Des discours du même calibre ont résonné à Tarija, Beni et Pando. Le gouverneur de Beni, Ernesto Suarez, a assimilé les résultats du vote départemental à la défaite de "l'empire des chèques-Chavez". Une allusion à l'aide du président du Venezuela, Hugo Chavez, à son allié socialiste Evo Morales.

Les gouverneurs de La Paz et de Cochabamba, hostiles au chef de l'Etat, sont apparemment déboulonnés. L'incertitude plane sur le sort de celui d'Oruro, allié à Evo Morales. Ce dernier à la faculté de remplacer les gouverneurs désapprouvés par des mandataires de son choix qui resteront en place jusqu'aux prochaines élections.

Après le référendum révocatoire et toujours sous réserve des résultats officiels définitifs, cinq départements boliviens sur neuf resteront gouvernés par des préfets hostiles au président Morales. Aux quatre de l'est bolivien, il faut ajouter le département central de Chuquisaca, régi par l'indigène quechua Savina Cuellar. Son mandat n'était pas en jeu dimanche, car elle fut élue récemment, le 29 juin dernier. Elle battait alors le candidat d'Evo Morales.

Le référendum que le chef de l'Etat avait convoqué pour mettre fin à la fronde régionaliste grâce au raffermissement de son autorité n'a donc probablement pas atteint son but.

Une consolation toutefois pour le président Morales: le référendum révocatoire à divisé l'opposition. Des gouverneurs de l'est bolivien, en particulier Ruben Costas, critiquent désormais le parti Podemos (centre droit, majoritaire au Sénat) de l'ex-président Jorge Quiroga.

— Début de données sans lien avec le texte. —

(** * Convergence verification and build-event consumption of the now CLI

    A shallow embedding of the two command files of the repository:

    - the scale command ([Module Scale]): [main], [waitDcs], [onExit],
      [waitForScale], [isInstanceCountBetween], [isMinOrMaxArgument],
      [toMin], [toMax], [isNumeric];
    - the deploy command ([Module Deploy]): the build-event loop of [sync],
      [waitForScale], [getMatchingScalePresets], [matchMinPresets],
      [formatText].

    Asynchronous code is modelled by explicit state passing over a script of
    what the environment answers (clock readings, fetch results, events);
    exceptions and process exits are explicit completions. *)

From Stdlib Require Import ZArith Lia Ascii.
From stdpp Require Import gmap strings list.

Local Open Scope string_scope.
Local Open Scope Z_scope.
Local Open Scope list_scope.

(** ** JavaScript values shared by both commands *)

Module Js.

(** The numbers the two commands compare: integers, [Infinity] and [NaN]
    (what [ToNumber] gives for the string ['auto']). *)
Inductive number :=
| Int (z : Z)
| Infinity
| NaN.

(** [a < b] on numbers: any comparison with [NaN] is false. *)
Definition lt (a b : number) : bool :=
  match a, b with
  | NaN, _ | _, NaN => false
  | Int x, Int y => x <? y
  | Int _, Infinity => true
  | Infinity, _ => false
  end.

Definition gt (a b : number) : bool := lt b a.
Lemma build_refactorings_rejects (flags : Flags) :
  wrong_arity (renameFn flags) || wrong_arity (renameType flags)
  || wrong_arity (renameVar flags) = true ->
  exists msg, build_refactorings flags = inl msg.
Proof.
  intros H. unfold build_refactorings.
  destruct (wrong_arity (renameFn flags)) eqn:Hfn.
  { rewrite for_renameFn_rejects by exact Hfn. by eexists. }
  destruct (for_renameFn flags []) as [msg|rs1]; [by eexists|]. simpl.
  destruct (wrong_arity (renameType flags)) eqn:Hty.
  { rewrite for_renameType_rejects by exact Hty. by eexists. }
  destruct (for_renameType flags rs1) as [msg|rs2]; [by eexists|]. simpl.
  simpl in H. rewrite for_renameVar_rejects by exact H. by eexists.
Qed.

(** C8 as the code has it.  A rename flag that is given and does not
    split on the colon into exactly two parts stops the tool before any
    file is looked at: no list of refactorings is built, the message goes
    to standard error, the exit code is 1, and no file is parsed, changed or
    written.  Whether the two parts are empty is not looked at. *)
Theorem wrong_arity_rejected (env : Env) (flags : Flags) (heap : Addr) :
  wrong_arity (renameFn flags) || wrong_arity (renameType flags)
  || wrong_arity (renameVar flags) = true ->
  exists msg,
    build_refactorings flags = inl msg
    /\ main env flags heap
       = {| exit_code := 1; stderr := [msg]; files := [] |}.
Proof.
  intros H. destruct (build_refactorings_rejects flags H) as [msg Hmsg].
  exists msg. split; [exact Hmsg|]. unfold main. by rewrite Hmsg.
Qed.

Lemma wrong_arity_rejected_witness :
  exists msg,
    build_refactorings (samples.flags_rename_fn "foo:bar:baz") = inl msg
    /\ main (samples.one_file_env samples.foo_called)
            (samples.flags_rename_fn "foo:bar:baz") 0
       = {| exit_code := 1; stderr := [msg]; files := [] |}.
Proof.
  apply (wrong_arity_rejected (samples.one_file_env samples.foo_called)
           (samples.flags_rename_fn "foo:bar:baz") 0).
  reflexivity.
Defined.

(** C8 as stated fails on [-rename-fn foo:]: the split gives two parts,
    the second one empty, the refactoring is built with an empty new name,
    and the one file of the directory is parsed and its tree changed. *)
Lemma empty_new_name_accepted :
  two_nonempty_parts "foo:" = false
  /\ build_refactorings (samples.flags_rename_fn "foo:")
     = inr [of_RenameFunction
              {| RenameFunction.OldName := "foo";
                 RenameFunction.NewName := EmptyString |}]
  /\ exists run,
       files (main (samples.one_file_env samples.foo_called)
                   (samples.flags_rename_fn "foo:") 0)
       = [("a.go", run)]
       /\ is_Some (run_tree run)
       /\ run_tree run <> Some samples.foo_called.
Proof.
  split; [reflexivity|]. split; [reflexivity|].
  eexists. split; [reflexivity|]. split; [by eexists|].
  vm_compute. intros H. discriminate H.
Qed.

End refactor_facts.

(** ** The code generator *)

Module codegen_facts.

Import token ast codegen.

(** The function map has [ToLower], [Title] and [Add]; the template also
    calls [GetSQLType], on its line 53. *)
Lemma Parse_tmplText (ToLower Title : string -> string) :
  template.Parse (template.Funcs (template.New "code") (funcMap ToLower Title))
                 tmplText
  = inl GetSQLType_undefined.
Proof. vm_compute. reflexivity. Qed.

Lemma GenerateCode_stops_at_Parse (ToLower Title : string -> string)
    (Execute : template.Template -> TemplateData -> string + string)
    (format_Source : string -> string + string) (flags : Flags)
    (structs : list StructInfo.t) (pkgName : string) :
  GenerateCode ToLower Title Execute format_Source flags structs pkgName
  = (EmptyString,
     Some ("failed to parse template: " +:+ GetSQLType_undefined)).
Proof. unfold GenerateCode. by rewrite Parse_tmplText. Qed.

(** The names in a [StructInfo] are the first names of the fields that
    have names, in the order of the declaration. *)
Lemma extracted_field_names (ToLower : string -> string)
    (format_Node : FileSet -> OptExpr -> string + string) (fset : FileSet)
    (fields : list Field) :
  map FieldInfo.Name (flat_map (field_infos ToLower format_Node fset) fields)
  = flat_map (fun f => match field_names f with
                       | [] => []
                       | name0 :: _ => [Name name0]
                       end) fields.
Proof.
  induction fields as [|f fields IH]; [reflexivity|].
  cbn [flat_map]. rewrite map_app, IH. f_equal.
  destruct f as [doc names ty tag comment]. destruct names as [|n names];
    [reflexivity|].
  unfold field_infos. by destruct tag.
Qed.

(** C1, at its input.  For the shape [{id uint64, name string, active
    bool}] with SQL generation switched on, [GenerateCode] returns no text
    and the error of [Parse]: there is no CREATE TABLE statement in what
    it returns, whatever the executor and the formatter would do. *)
Theorem GenerateCode_user_shape_no_schema (ToLower Title : string -> string)
    (Execute : template.Template -> TemplateData -> string + string)
    (format_Source : string -> string + string) :
  genSQLite samples.sqlite_flags = true
  /\ GenerateCode ToLower Title Execute format_Source samples.sqlite_flags
                  [samples.user_shape] "main"
     = (EmptyString,
        Some ("failed to parse template: " +:+ GetSQLType_undefined)).
Proof. split; [reflexivity|apply GenerateCode_stops_at_Parse]. Qed.

(** C2.  [GenerateCode] returns an error and no code for every list of
    shapes, every package name and every setting of the flags: the
    template calls [GetSQLType], the function map does not define it, and
    [Parse] fails before the template is executed. *)
Theorem GenerateCode_always_fails (ToLower Title : string -> string)
    (Execute : template.Template -> TemplateData -> string + string)
    (format_Source : string -> string + string) (flags : Flags)
    (structs : list StructInfo.t) (pkgName : string) :
  template.hasFunction
    (template.Funcs (template.New "code") (funcMap ToLower Title))
    "GetSQLType" = false
  /\ template.Parse
       (template.Funcs (template.New "code") (funcMap ToLower Title)) tmplText
     = inl GetSQLType_undefined
  /\ GenerateCode ToLower Title Execute format_Source flags structs pkgName
     = (EmptyString,
        Some ("failed to parse template: " +:+ GetSQLType_undefined)).
Proof.
  split; [reflexivity|]. split.
  - apply Parse_tmplText.
  - apply GenerateCode_stops_at_Parse.
Qed.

Ruben Costas va jusqu'à l'assimiler à "l'extrême droite" pour avoir contribué à la convocation du référendum révocatoire sans évaluer correctement ses conséquences et les risques qu'il faisait courir à des gouverneurs alliés à Podemos.


Dernière heure
67,4% DE OUI À EVO MORALES

LA PAZ, vendredi 15 août 2008 (LatinReporters) - Les résultats du référendum révocatoire diffusés vendredi par la Cour nationale électorale (CNE) de Bolivie après dépouillement de 99,99% des bulletins de vote octroient 2.103.732 oui, soit 67,41% des suffrages, au maintien d'Evo Morales à la présidence du pays. La participation au scrutin a été de 83,33%

Mais les résultats départementaux, complets à 100%, confirment aussi une forte proportion de oui à la poursuite du mandat des quatre principaux adversaires régionaux du président Morales, à savoir les gouverneurs (appelés officiellement préfets) des départements de Santa Cruz (66,43%), Tarija (58,06%), Beni (64,25%) et Pando (56,21%). Evo Morales les a invités à rouvrir le dialogue. Une réunion tenue le 13 août à La Paz a échoué.

Ces quatre départements couvrent la moitié orientale de la Bolivie. Ils détiennent l'essentiel de la production agricole et la quasi totalité des gisements de gaz et de pétrole du pays. En mai et juin derniers, ils ont chacun fait plébisciter leur autonomie régionale, qu'Evo Morales juge illégale et séparatiste.